(* ===== verification/Handlers.v ===== *)
(** * processor-service: trade handlers (metadata.go, enricher.go, middleware.go)

    A [TradeHandler] is a function into a state monad over the world its effects act on.
    [MetadataProvider] is the source's interface; [StaticMetadataProvider] implements it.  The
    equivalence [handler_equiv] ignores what a handler appends to the log, and [Chain] and the
    enricher respect it. *)
From S2P Require Import Prelude GoBase Decimal Float64 Float64Facts Json JsonFacts GoTime GoTimeFacts Domain Wire Normalizer.
#[local] Open Scope Z_scope.

(** ** Contexts and effects *)

(** What the code asks of a [context.Context]: its error, and its deadline as an instant. *)
Record Context := { ctx_Err : option error; ctx_Deadline : option Z }.
Definition Background : Context := {| ctx_Err := None; ctx_Deadline := None |}.

Definition M (W A : Type) : Type := W -> A * W.
#[export] Instance M_ret {W : Type} : MRet (M W) := fun A a w => (a, w).
#[export] Instance M_bind {W : Type} : MBind (M W) :=
  fun A B f m w => let '(a, w') := m w in f a w'.

Definition TradeHandler (W : Type) : Type := Context -> TradeEvent -> M W (option error).

(** ** metadata.go *)

Class MetadataProvider (P : Type) := Lookup : P -> string -> MarketMetadata * bool.

Record StaticMetadataProvider := { table : gmap string MarketMetadata }.
Definition NewStaticMetadataProvider (t : gmap string MarketMetadata) : StaticMetadataProvider :=
  {| table := t |}.
Definition StaticMetadataProvider_Lookup (p : StaticMetadataProvider) (symbol : string) :
  MarketMetadata * bool :=
  match table p !! symbol with
  | Some meta => (meta, true)
  | None => (zero_MarketMetadata, false)
  end.
#[export] Instance StaticMetadataProvider_provider : MetadataProvider StaticMetadataProvider :=
  StaticMetadataProvider_Lookup.

Definition defaultMarketMetadata : gmap string MarketMetadata :=
  {[ "BTCUSDT" := {| BaseAsset := "BTC"; QuoteAsset := "USDT"; Exchange := "Binance" |};
     "ETHUSDT" := {| BaseAsset := "ETH"; QuoteAsset := "USDT"; Exchange := "Binance" |};
     "SOLUSDT" := {| BaseAsset := "SOL"; QuoteAsset := "USDT"; Exchange := "Binance" |} ]}.
Definition NewDefaultMetadataProvider : StaticMetadataProvider :=
  NewStaticMetadataProvider defaultMarketMetadata.

(** ** enricher.go *)

Definition set_enriched (notional : float64) (market : MarketMetadata) (e : TradeEvent) : TradeEvent :=
  {| Symbol := Symbol e; Price := Price e; Quantity := Quantity e; TradeSide := TradeSide e;
     TradeID := TradeID e; Notional := notional; Market := market; IsWhale := IsWhale e;
     EventTime := EventTime e; IngestTime := IngestTime e |}.

Section Enricher.
Context {W P : Type} `{MetadataProvider P}.

Record Enricher := NewEnricher { next : TradeHandler W; metadata : P }.

(** The event [Handle] forwards. *)
Definition enriched (meta : P) (event : TradeEvent) : TradeEvent :=
  set_enriched (f64_mul (Price event) (Quantity event)) (Lookup meta (Symbol event)).1 event.

Definition Enricher_Handle (e : Enricher) : TradeHandler W := fun ctx event =>
  next e ctx (enriched (metadata e) event).
End Enricher.
Arguments Enricher W P : clear implicits.

(** ** middleware.go *)

Definition TradeMiddleware (W : Type) : Type := TradeHandler W -> TradeHandler W.

(** The loop of [Chain]: [i] counts down from the last middleware. *)
Fixpoint Chain_loop {W : Type} (mws : list (TradeMiddleware W)) (i : nat) (h : TradeHandler W) :
  TradeHandler W :=
  match i with
  | O => h
  | S i' => Chain_loop mws i' (match mws !! i' with Some mw => mw h | None => h end)
  end.
Definition Chain {W : Type} (base : TradeHandler W) (mws : list (TradeMiddleware W)) : TradeHandler W :=
  Chain_loop mws (length mws) base.

(** The log of [zerolog], as the fields of the lines written to it. *)
Record log_line := {
  line_symbol : string;
  line_price : float64;
  line_quantity : float64;
  line_side : string;
  line_trade_id : Z;
}.
Definition consumed_trade (e : TradeEvent) : log_line :=
  {| line_symbol := Symbol e; line_price := Price e; line_quantity := Quantity e;
     line_side := TradeSide e; line_trade_id := TradeID e |}.

(** A world with a log beside the rest. *)
Definition Logged (W : Type) : Type := (list log_line * W)%type.
Definition withLogging {W : Type} : TradeMiddleware (Logged W) := fun next ctx event w =>
  let '(lines, rest) := w in
  next ctx event (lines ++ [consumed_trade event], rest).

(** ** Equivalence of handlers up to logging *)

(** A handler may write to the log but must not read it. *)
Definition log_oblivious {W : Type} (h : TradeHandler (Logged W)) : Prop :=
  forall ctx e l l' w,
    (h ctx e (l, w)).1 = (h ctx e (l', w)).1 /\ (h ctx e (l, w)).2.2 = (h ctx e (l', w)).2.2.

(** Same verdict and same effect on everything but the log. *)
Definition handler_equiv {W : Type} (h h' : TradeHandler (Logged W)) : Prop :=
  forall ctx e l l' w,
    (h ctx e (l, w)).1 = (h' ctx e (l', w)).1 /\ (h ctx e (l, w)).2.2 = (h' ctx e (l', w)).2.2.

#[export] Instance handler_equiv_per {W : Type} : RelationClasses.PER (@handler_equiv W).
Proof.
  split.
  - intros h h' Heq ctx e l l' w. destruct (Heq ctx e l' l w). done.
  - intros h1 h2 h3 H12 H23 ctx e l l' w.
    destruct (H12 ctx e l l w) as [-> ->]. apply H23.
Qed.

Lemma log_oblivious_equiv {W : Type} (h : TradeHandler (Logged W)) :
  log_oblivious h <-> handler_equiv h h.
Proof. done. Qed.

#[export] Instance withLogging_proper {W : Type} :
  Proper (handler_equiv ==> handler_equiv) (@withLogging W).
Proof. intros h h' Heq ctx e l l' w. apply Heq. Qed.

#[export] Instance Enricher_Handle_proper {W P : Type} `{MetadataProvider P} (meta : P) :
  Proper (handler_equiv ==> handler_equiv)
    (fun h : TradeHandler (Logged W) => Enricher_Handle (NewEnricher h meta)).
Proof. intros h h' Heq ctx e l l' w. apply Heq. Qed.

Lemma withLogging_equiv {W : Type} (h h' : TradeHandler (Logged W)) :
  handler_equiv h h' -> handler_equiv (withLogging h) h'.
Proof. intros Heq ctx e l l' w. apply Heq. Qed.

(** The counting loop composes the middlewares from the outside in. *)
Lemma Chain_loop_app {W : Type} (mws rest : list (TradeMiddleware W)) h :
  Chain_loop (mws ++ rest) (length mws) h = foldr (fun mw k => mw k) h mws.
Proof.
  revert rest h. induction mws as [|mw mws IH] using rev_ind; intros rest h; [done|].
  rewrite length_app, Nat.add_comm. cbn [length Nat.add Chain_loop].
  rewrite <- app_assoc. cbn [app]. rewrite list_lookup_middle by done. by rewrite IH, foldr_app.
Qed.

Lemma Chain_foldr {W : Type} (base : TradeHandler W) (mws : list (TradeMiddleware W)) :
  Chain base mws = foldr (fun mw k => mw k) base mws.
Proof. unfold Chain. rewrite <- (app_nil_r mws) at 1. apply Chain_loop_app. Qed.

(** ** Enrichment and the wire format *)

Lemma f64_mul_valid x y : f64_valid x -> f64_valid y -> f64_valid (f64_mul x y).
Proof.
  intros Hx Hy. destruct x as [sx|sx| |sx mx ex], y as [sy|sy| |sy my ey]; try done.
  apply round_frac_valid. apply Z.mul_pos_pos; apply f64_frac_pos.
Qed.

Lemma round_frac_sign s n d : 0 < d -> round_frac s n d <> S754_zero (negb s).
Proof.
  intros Hd. unfold round_frac. destruct (n <=? 0); [by destruct s|].
  destruct (scale2 _ _ _) as [n' d']. destruct (if _ =? 2 ^ 53 then _ else _) as [m e].
  destruct (m =? 0); [by destruct s|]. by destruct (971 <? e).
Qed.

Lemma f64_mul_positive x y : positive x -> positive y -> f64_mul x y <> S754_zero true.
Proof.
  destruct x as [[]|[]| |[] mx ex], y as [[]|[]| |[] my ey]; try done. intros _ _.
  apply (round_frac_sign false). apply Z.mul_pos_pos; apply f64_frac_pos.
Qed.

(** Every entry of the table can be written as JSON. *)
Definition provider_ok {P : Type} `{MetadataProvider P} (meta : P) : Prop :=
  forall symbol, market_ok (Lookup meta symbol).1.

Lemma default_provider_ok : provider_ok NewDefaultMetadataProvider.
Proof.
  intros symbol. unfold Lookup, StaticMetadataProvider_provider, StaticMetadataProvider_Lookup.
  unfold NewDefaultMetadataProvider, NewStaticMetadataProvider, defaultMarketMetadata. cbn [table].
  destruct (_ !! symbol) as [m|] eqn:Hm; [|done].
  apply lookup_insert_Some in Hm as [[_ <-]|[_ Hm]]; [done|].
  apply lookup_insert_Some in Hm as [[_ <-]|[_ Hm]]; [done|].
  by apply lookup_singleton_Some in Hm as [_ <-].
Qed.

Lemma enriched_ok {P : Type} `{MetadataProvider P} (meta : P) ev :
  provider_ok meta -> trade_ok ev -> positive (Price ev) -> positive (Quantity ev) ->
  f64_is_finite (f64_mul (Price ev) (Quantity ev)) = true -> trade_ok (enriched meta ev).
Proof.
  intros Hmeta [Hs Hsd [Hpv Hp] [Hqv Hq] _ Hid _ Het Hit] Hpp Hqp Hf.
  unfold enriched. split; cbn [set_enriched Symbol TradeSide Price Quantity Notional TradeID Market
    EventTime IngestTime]; try done.
  split; [split; [by apply f64_mul_valid|done]|by apply f64_mul_positive].
Qed.

(** ** Properties *)

(** [Chain] makes the first middleware the outermost one: a chain is its first middleware around
    the chain of the others, whatever the number of them, and the empty chain is the handler. *)
Theorem Chain_outermost_first {W : Type} (base : TradeHandler W) :
  Chain base [] = base /\
  forall mw mws, Chain base (mw :: mws) = mw (Chain base mws).
Proof. split; [done|]. intros mw mws. by rewrite !Chain_foldr. Qed.

(** Logging never changes the commit decision: put anywhere into a chain of middlewares that do
    not read the log, [withLogging] leaves the verdict and every effect outside the log as they
    were. *)
Theorem withLogging_transparent {W : Type} (outer inner : list (TradeMiddleware (Logged W)))
    (base : TradeHandler (Logged W)) :
  log_oblivious base ->
  Forall (Proper (handler_equiv ==> handler_equiv)) (outer ++ inner) ->
  handler_equiv (Chain base (outer ++ withLogging :: inner)) (Chain base (outer ++ inner)).
Proof.
  intros Hbase Hmws. rewrite !Chain_foldr, !foldr_app. apply Forall_app in Hmws as [Houter Hinner].
  induction Houter as [|mw outer Hmw _ IH]; cbn [foldr]; [|by apply Hmw].
  apply withLogging_equiv.
  induction Hinner as [|mw inner Hmw _ IH]; cbn [foldr]; [done|by apply Hmw].
Qed.

(** A handler that refuses trades without a positive id, and counts the others. *)
Definition example_handler : TradeHandler (Logged nat) := fun ctx e w =>
  if TradeID e <=? 0 then (Some (ErrorString "no id"), w) else (None, (w.1, S w.2)).

Lemma withLogging_transparent_witness :
  handler_equiv
    (Chain example_handler ([withLogging] ++ withLogging :: [fun h => Enricher_Handle (NewEnricher h NewDefaultMetadataProvider)]))
    (Chain example_handler ([withLogging] ++ [fun h => Enricher_Handle (NewEnricher h NewDefaultMetadataProvider)])).
Proof.
  apply (withLogging_transparent [withLogging]
           [fun h => Enricher_Handle (NewEnricher h NewDefaultMetadataProvider)] example_handler).
  - intros ctx e l l' w. unfold example_handler. destruct (TradeID e <=? 0); split; reflexivity.
  - constructor; [apply withLogging_proper|]. constructor; [apply Enricher_Handle_proper|constructor].
Defined.

(** C9: the enricher fails open and stays encodable: whatever the metadata provider answers, hit or miss,
    [Handle] hands one event to the next handler, whose verdict and effects are its own, and a
    symbol that the static table does not know gets the zero metadata.  The event differs from its
    argument only in the notional, the product of price and quantity, and in the metadata, those of
    the symbol; a second enricher in the chain changes nothing; and a trade that could be written
    as JSON still can be exactly when its notional does not overflow. *)
Theorem Enricher_fails_open {P : Type} `{MetadataProvider P} (meta : P) (ev : TradeEvent) :
  provider_ok meta -> trade_ok ev -> positive (Price ev) -> positive (Quantity ev) ->
  (forall W (next : TradeHandler W) (t : gmap string MarketMetadata) ctx w, t !! Symbol ev = None ->
     Enricher_Handle (NewEnricher next (NewStaticMetadataProvider t)) ctx ev w =
     next ctx (set_enriched (f64_mul (Price ev) (Quantity ev)) zero_MarketMetadata ev) w) /\
  exists ev',
    (forall W (next : TradeHandler W) ctx w, Enricher_Handle (NewEnricher next meta) ctx ev w = next ctx ev' w) /\
    (forall W (next : TradeHandler W) ctx w,
       Enricher_Handle (NewEnricher (Enricher_Handle (NewEnricher next meta)) meta) ctx ev w = next ctx ev' w) /\
    set_enriched (Notional ev) (Market ev) ev' = ev /\
    Notional ev' = f64_mul (Price ev) (Quantity ev) /\ Market ev' = (Lookup meta (Symbol ev)).1 /\
    (f64_is_finite (f64_mul (Price ev) (Quantity ev)) = true ->
       exists payload, Marshal ev' = Ok payload /\ Unmarshal payload zero_TradeEvent = Ok ev') /\
    (f64_is_finite (f64_mul (Price ev) (Quantity ev)) = false -> Marshal ev' = Err UnsupportedValueError).
Proof.
  intros Hmeta Hok Hp Hq. split.
  { intros W next t ctx w Ht. unfold Enricher_Handle, enriched. cbn [Handlers.next metadata].
    unfold Lookup, StaticMetadataProvider_provider, StaticMetadataProvider_Lookup. cbn [table NewStaticMetadataProvider].
    by rewrite Ht. }
  exists (enriched meta ev). do 2 (split; [done|]). split; [by destruct ev|]. do 2 (split; [done|]). split.
  - intros Hf. pose proof (enriched_ok meta ev Hmeta Hok Hp Hq Hf) as Hok'.
    destruct (marshal_total _ Hok') as [l Hl]. exists l. split; [done|].
    by eapply (unmarshal_marshal (A := TradeEvent)).
  - intros Hf. unfold Marshal, TradeEvent_JSON, encode_TradeEvent, enriched.
    cbn [set_enriched Price Quantity Notional].
    destruct (json_float_spec _ (ok_price ev Hok)) as (jp & -> & _).
    destruct (json_float_spec _ (ok_quantity ev Hok)) as (jq & -> & _).
    by destruct (f64_mul (Price ev) (Quantity ev)) as [[]|[]| |[] ? ?].
Qed.

(** 65000.10 times 0.25. *)
Definition example_event : TradeEvent :=
  {| Symbol := "BTCUSDT"; Price := S754_finite false 8933545719575347 (-37);
     Quantity := S754_finite false 4503599627370496 (-54); TradeSide := SideSell; TradeID := 12345;
     Notional := f64_zero; Market := zero_MarketMetadata; IsWhale := false;
     EventTime := {| unix_ns := 1700000000000000000; zone := 0 |}; IngestTime := example_now |}.

Lemma example_event_ok : trade_ok example_event.
Proof. split; vm_compute; repeat first [reflexivity | discriminate | split]. Qed.

(** A chain that counts its trades: the default table knows the symbol of the trade, an empty one does
    not, and the trade goes through both. *)
Lemma Enricher_fails_open_witness :
  (forall ctx w, Enricher_Handle (NewEnricher example_handler (NewStaticMetadataProvider ∅)) ctx example_event w =
     (None, (w.1, S w.2))) /\
  exists ev', (forall ctx w, Enricher_Handle (NewEnricher example_handler NewDefaultMetadataProvider) ctx example_event w =
                 example_handler ctx ev' w) /\
    exists payload, Marshal ev' = Ok payload /\ Unmarshal payload zero_TradeEvent = Ok ev'.
Proof.
  destruct (Enricher_fails_open NewDefaultMetadataProvider example_event default_provider_ok example_event_ok I I)
    as (Hmiss & ev' & Hnext & _ & _ & _ & _ & Hfin & _).
  split; [intros ctx w; rewrite (Hmiss _ example_handler ∅ ctx w (lookup_empty _)); reflexivity|].
  exists ev'. split; [intros ctx w; apply Hnext|]. apply Hfin. vm_compute. reflexivity.
Defined.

• • • • • • •

Everything in the material above from the line that has "handler_equiv (Chain base" through the line that has "apply withLogging_equiv." must be duplicated exactly, with no other lines given.

## Your response:
  handler_equiv (Chain base (outer ++ withLogging :: inner)) (Chain base (outer ++ inner)).
Proof.
  intros Hbase Hmws. rewrite !Chain_foldr, !foldr_app. apply Forall_app in Hmws as [Houter Hinner].
  induction Houter as [|mw outer Hmw _ IH]; cbn [foldr]; [|by apply Hmw].
  apply withLogging_equiv.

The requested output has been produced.